From owner-svn-src-head@FreeBSD.ORG  Thu Jan 26 13:33:28 2012
Return-Path: <owner-svn-src-head@FreeBSD.ORG>
Delivered-To: svn-src-head@FreeBSD.org
Received: from mx1.freebsd.org (mx1.freebsd.org [IPv6:2001:4f8:fff6::34])
	by hub.freebsd.org (Postfix) with ESMTP id 81768106564A;
	Thu, 26 Jan 2012 13:33:28 +0000 (UTC)
	(envelope-from brde@optusnet.com.au)
Received: from mail03.syd.optusnet.com.au (mail03.syd.optusnet.com.au
	[211.29.132.184])
	by mx1.freebsd.org (Postfix) with ESMTP id 15E908FC1B;
	Thu, 26 Jan 2012 13:33:27 +0000 (UTC)
Received: from c211-30-171-136.carlnfd1.nsw.optusnet.com.au
	(c211-30-171-136.carlnfd1.nsw.optusnet.com.au [211.30.171.136])
	by mail03.syd.optusnet.com.au (8.13.1/8.13.1) with ESMTP id
	q0QDXN5R022009
	(version=TLSv1/SSLv3 cipher=DHE-RSA-AES256-SHA bits=256 verify=NO);
	Fri, 27 Jan 2012 00:33:26 +1100
Date: Fri, 27 Jan 2012 00:33:23 +1100 (EST)
From: Bruce Evans <brde@optusnet.com.au>
X-X-Sender: bde@besplex.bde.org
To: Rick Macklem <rmacklem@uoguelph.ca>
In-Reply-To: <919199278.155166.1327535363109.JavaMail.root@erie.cs.uoguelph.ca>
Message-ID: <20120127000316.U1055@besplex.bde.org>
References: <919199278.155166.1327535363109.JavaMail.root@erie.cs.uoguelph.ca>
MIME-Version: 1.0
Content-Type: TEXT/PLAIN; charset=US-ASCII; format=flowed
Cc: svn-src-head@FreeBSD.org, Rick Macklem <rmacklem@FreeBSD.org>,
	svn-src-all@FreeBSD.org, src-committers@FreeBSD.org,
	Bruce Evans <brde@optusnet.com.au>
Subject: Re: svn commit: r230516 - in head/sys: fs/nfsclient nfsclient
X-BeenThere: svn-src-head@freebsd.org
X-Mailman-Version: 2.1.5
Precedence: list
List-Id: SVN commit messages for the src tree for head/-current
	<svn-src-head.freebsd.org>
List-Unsubscribe: <http://lists.freebsd.org/mailman/listinfo/svn-src-head>,
	<mailto:svn-src-head-request@freebsd.org?subject=unsubscribe>
List-Archive: <http://lists.freebsd.org/pipermail/svn-src-head>
List-Post: <mailto:svn-src-head@freebsd.org>
List-Help: <mailto:svn-src-head-request@freebsd.org?subject=help>
List-Subscribe: <http://lists.freebsd.org/mailman/listinfo/svn-src-head>,
	<mailto:svn-src-head-request@freebsd.org?subject=subscribe>
X-List-Received-Date: Thu, 26 Jan 2012 13:33:28 -0000

On Wed, 25 Jan 2012, Rick Macklem wrote:

> Bruce Evans wrote:
>> On Tue, 24 Jan 2012, Rick Macklem wrote:
>>
>>> Bruce Evans wrote:
>>>> On Wed, 25 Jan 2012, Rick Macklem wrote:
>>>>
>>>>> Log:
>>>>>  If a mount -u is done to either NFS client that switches it
>>>>>  from TCP to UDP and the rsize/wsize/readdirsize is greater
>>>>>  than NFS_MAXDGRAMDATA, it is possible for a thread doing an
>>>>>  I/O RPC to get stuck repeatedly doing retries.
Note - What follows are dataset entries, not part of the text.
#[local] Abbreviation normalize := (normalize pandas from_records_other).
#[local] Abbreviation request := (request pandas from_records_other).
#[local] Abbreviation translate := (translate send json_loads detect_language_of).
#[local] Abbreviation get_supported_languages := (get_supported_languages send json_loads).
#[local] Abbreviation classify := (classify send json_loads).
#[local] Abbreviation ner := (ner send json_loads).

(** ** Translation: the failure paths *)

Lemma select_startswith_not_str (lang : string) (items : list json) (item : json) :
  In item items -> is_str item = false ->
  select_startswith lang items = Raise (AttributeError "startswith").
Proof.
  induction items as [|x items IH]; intros Hin Hno; [destruct Hin|].
  destruct Hin as [-> | Hin].
  - destruct item; try reflexivity. discriminate.
  - destruct x; try reflexivity.
    cbn [select_startswith]. rewrite (IH Hin Hno). reflexivity.
Qed.

(** The first steps of [translate]: the GET, then the subscript. *)
Ltac fetched Hfetch Hitem :=
  unfold MemoriseApiDemo.translate; unfold bind at 1;
  rewrite (get_supported_languages_run send json_loads _ _ Hfetch);
  unfold bind at 1, lift_outcome at 1; rewrite Hitem.
(** C4, amended.  For a create request whose three fields can be read as
    text, the checks run in the order minimum length of the message,
    maximum length of the message, email, and the first that fails decides
    the answer: a message that is too short or too long is refused as such
    whatever the email; with a message of 5 to 2000 characters, an email
    that after trimming and truncation to 150 characters is not empty and
    is not of the shape non-space characters, [@], non-space characters,
    [.], non-space characters is refused with 400 VALIDATION_EMAIL on
    [email]; an empty or absent email is not held against the pattern, and
    is not refused.  What the handler answers is what the application
    answers to a create request, unless the limiter stops it. *)
Theorem C4_validation_order (ok : bool) (timestamp date : jsstring)
    (d : database) (b : value) (name email message : jsstring) :
  field_text b "name" = Some name →
  field_text b "email" = Some email →
  field_text b "message" = Some message →
  let mail := slice0 150 (trim email) in
  let text := trim message in
  let answer := post_comments ok timestamp date d b in
  (length text < 5 →
     answer = Some (d, res_json 400
                         (failure_on "VALIDATION_MIN_LENGTH" "message"))) ∧
  (2000 < length text →
     answer = Some (d, res_json 400
                         (failure_on "VALIDATION_MAX_LENGTH" "message"))) ∧
  (5 ≤ length text ≤ 2000 → mail ≠ [] → ¬ email_shape mail →
     answer = Some (d, res_json 400
                         (failure_on "VALIDATION_EMAIL" "email"))) ∧
  (5 ≤ length text ≤ 2000 → mail = [] ∨ email_shape mail →
     ∃ d' res, answer = Some (d', res) ∧ status res ≠ 400%Z ∧
               (ok = true → (high_water d < 2 ^ 63 - 1)%Z →
                status res = 201%Z)) ∧
  (email_test mail = true ↔ email_shape mail) ∧
  (∀ e st req,
     req_route req = POST_comments → req_body req = Parsed b →
     status (app e st req).2 ≠ 429%Z →
     post_comments (storage_ok e) (current_timestamp e) (date_now e)
       (db st) b
     = Some (db (app e st req).1, (app e st req).2)).
Proof.
  intros Hn He Hm. cbn zeta.
  split; [|split; [|split; [|split; [|split]]]]; cycle 5.
  { intros e st req Hr Hb Hs. apply app_handled; [done..|].
    rewrite post_comments_read, Hn, He, Hm. by eexists. }
  all: rewrite ?post_comments_read, ?Hn, ?He, ?Hm.
  all: pose proof (create_comment_case ok timestamp date d
    (slice0 100 (trim name)) (slice0 150 (trim email)) (trim message)) as Hc.
  - intros Hlen. destruct Hc; [done|lia..].
  - intros Hlen. destruct Hc; [lia|done|lia..].
  - intros Hlen Hne Hno. destruct Hc as [?|?|?|? ? ? [?|?]|? ? [?|?]];
      first [lia|done].
  - intros Hlen Hok.
    destruct Hc as [?|?|? ? Hno|d' id ? ? ? Hrun|d' ? ? Hfail Hrun];
      [lia|lia|..].
    + by destruct Hok.
    + by eexists _, _.
    + eexists _, _. split; [reflexivity|]. split; [done|].
      intros -> Hroom. exfalso. destruct Hfail as [?|?]; [done|lia].
  - apply email_test_shape.
Qed.

Lemma C4_validation_order_witness :
  let b := VObj [(str "email", VStr (str " not-an-email "));
                 (str "message", VStr (str "Hola a todos"))] in
  let short := VObj [(str "email", VStr (str "not-an-email"));
                     (str "message", VStr (str "Hola"))] in
  post_comments true (current_timestamp noon) (date_now noon)
    empty_database b
  = Some (empty_database,
          res_json 400 (failure_on "VALIDATION_EMAIL" "email")) ∧
  post_comments true (current_timestamp noon) (date_now noon)
    empty_database short
  = Some (empty_database,
          res_json 400 (failure_on "VALIDATION_MIN_LENGTH" "message")).
Proof.
  cbn zeta. split.
  - refine (proj1 (proj2 (proj2 (C4_validation_order true
              (current_timestamp noon) (date_now noon) empty_database
              (VObj [(str "email", VStr (str " not-an-email "));
                     (str "message", VStr (str "Hola a todos"))])
              [] (str " not-an-email ") (str "Hola a todos")
              eq_refl eq_refl eq_refl))) _ _ _).
    + vm_compute. lia.
    + vm_compute. discriminate.
    + intros Hs. apply email_test_shape in Hs. vm_compute in Hs. discriminate.
  - refine (proj1 (C4_validation_order true
              (current_timestamp noon) (date_now noon) empty_database
              (VObj [(str "email", VStr (str "not-an-email"));
                     (str "message", VStr (str "Hola"))])
              [] (str "not-an-email") (str "Hola")
              eq_refl eq_refl eq_refl) _).
    vm_compute. lia.
Defined.






(** C6.  A listing that succeeds returns the views of the rows from position
    [offset] on, [limit] of them at most, of the whole table put in the
    order newest first: of two returned rows the earlier has the greater
    [created_at], or the same and an id that is not smaller. *)
Theorem C6_listing_newest_first (ok : bool) (d d' : database) (q : value)
    (res : response) :
  get_comments ok d q = Some (d', res) → status res = 200%Z →
  ∃ (limit offset : nat) (sorted returned : list row),
    list_limit q = Some (Fin (Z.of_nat limit)) ∧
    list_offset q = Some (Fin (Z.of_nat offset)) ∧
    sorted ≡ₚ rows d ∧
    returned = take limit (drop offset sorted) ∧
    response_views res = list_view <$> returned ∧
    length (response_views res) ≤ limit ∧
    (∀ i j a b, i < j → sorted !! i = Some a → sorted !! j = Some b →
       text_compare (r_created_at b) (r_created_at a) = Lt ∨
       (r_created_at a = r_created_at b ∧ (r_id b ≤ r_id a)%Z)) ∧
    (∀ i j a b, i < j → returned !! i = Some a → returned !! j = Some b →
       text_compare (r_created_at b) (r_created_at a) = Lt ∨
       (r_created_at a = r_created_at b ∧ (r_id b ≤ r_id a)%Z)).
Proof.
  intros (ln & on & Hl & Ho & _ & [->|(l & o & -> & -> & Hlr & Hor & _ & ->)])
    %get_comments_inv; [done|].
  intros _.
  exists (Z.to_nat l), (Z.to_nat o), (order_by_created_at_desc_id_desc (rows d)),
    (take (Z.to_nat l) (drop (Z.to_nat o)
       (order_by_created_at_desc_id_desc (rows d)))).
  rewrite !Z2Nat.id by lia.
  split; [done|]. split; [done|]. split; [apply order_by_permutation|].
  split; [done|]. split; [done|]. split.
  { change (response_views _) with
      (list_view <$> take (Z.to_nat l) (drop (Z.to_nat o)
         (order_by_created_at_desc_id_desc (rows d)))).
    rewrite length_fmap, length_take. lia. }
  pose proof (order_by_sorted (rows d)) as Hs.
  split; intros i j a b Hij Ha Hb; apply newest_first_spec.
  - by eapply (StronglySorted_lookup_lt newest_first).
  - eapply (StronglySorted_lookup_lt newest_first);
      [by apply StronglySorted_take_drop|done..].
Qed.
This happens
>>>>>  ...
>>
>>>> Could it wait for the old i/o to complete (and not start any new
>>>> i/o?). This is little different from having to wait when changing
>>>> from rw to ro. The latter is not easy, and at least the old nfs
>>>> client seems to not even dream of it. ffs has always called a
>>>> ...
>>
>>> As you said above "not easy ... uses complicated suspension of i/o".
>>> I have not tried to code this, but I think it would be non-trivial.
>>> The code would need to block new I/O before RPCs are issued and wait
>>> for all in-progress I/Os to complete. At this time, the kernel RPC
>>> handles the in-progress RPCs and NFS doesn't "know" what is
>>> outstanding. Of course, code could be added to keep track of
>>> in-progress
>>> I/O RPCs, but that would have to be written, as well.
>>
>> Hmm, this means that even when the i/o sizes are small, the mode
>> switch
>> from tcp to udp may be unsafe since there may still be i/o's with
>> higher
>> sizes outstanding. So to switch from tcp to udp, the user should first
>> reduce the sizes, when wait a while before switching to udp. And what
>> happens with retries after changing sizes up or down? Does it retry
>> with the old sizes?
>>
>> Bruce
> Good point. I think (assuming a TCP mount with large rsize):
> # mount -u -o rsize=16384 /mnt
> # mount -u -o udp /mnt
> - could still result in a wedged thread trying to do a read that
>  is too large for UDP.
>
> I'll revert r230516, since it doesn't really fix the problem, it just
> reduced its lieklyhood.

That seems a regression.

> I'll ask on freebsd-fs@ if anyone finds switching from TCP->UDP via a
> "mount -u" is useful to them. If no one thinks it's necessary, the patch
> could just disallow the switch, no matter what the old rsize/wsize/readdirsize
> is.

I use it a lot for performance testing.  Of course it is unnecessary,
since a least for performance testing it is possible to do a full
unmount and re-mount, but mount -u is more convenient.

> Otherwise, the fix is somewhat involved and difficult for a scenario
> like this, where the NFS server is network partitioned or crashed:
> - sysadmin notices NFS mount is "hung" and does
>  # mount -u -o udp /path
>  to try and fix it, but it doesn't help
> - sysadmin tries "umount -f /path" to get rid of the "hung" mount.

Now I wonder what makes a full unmount (without without -f) and re-mount work.

> If "mount -u -o udp /path" is waiting for I/O ops to complete,
> (which is what the somewhat involved patch would need to do) the
> "umount -f /path" will get stuck waiting for the "mount -u"
> which will be waiting for I/O RPCs to complete. This could

I often misremember -f for umount is meaning don't wait.  It actually
means to forcibly close files before proceeding.

> be partially fixed by making sure that the "mount -u -o udp /path" is
> interruptible (via <ctrl>C), but I still don't like the idea that
> "umount -f /path" won't work if "mount -u -o udp /path" is sitting in
> the kernel waiting for RPCs to complete, which would need to be done
> to make a TCP->UDP switch work.

Doesn't umount -f have to wait for i/o anyway?  When it closes files,
it must wait for all in-progress i/o for the files, and for all new
i/o's that result from closing.

Bruce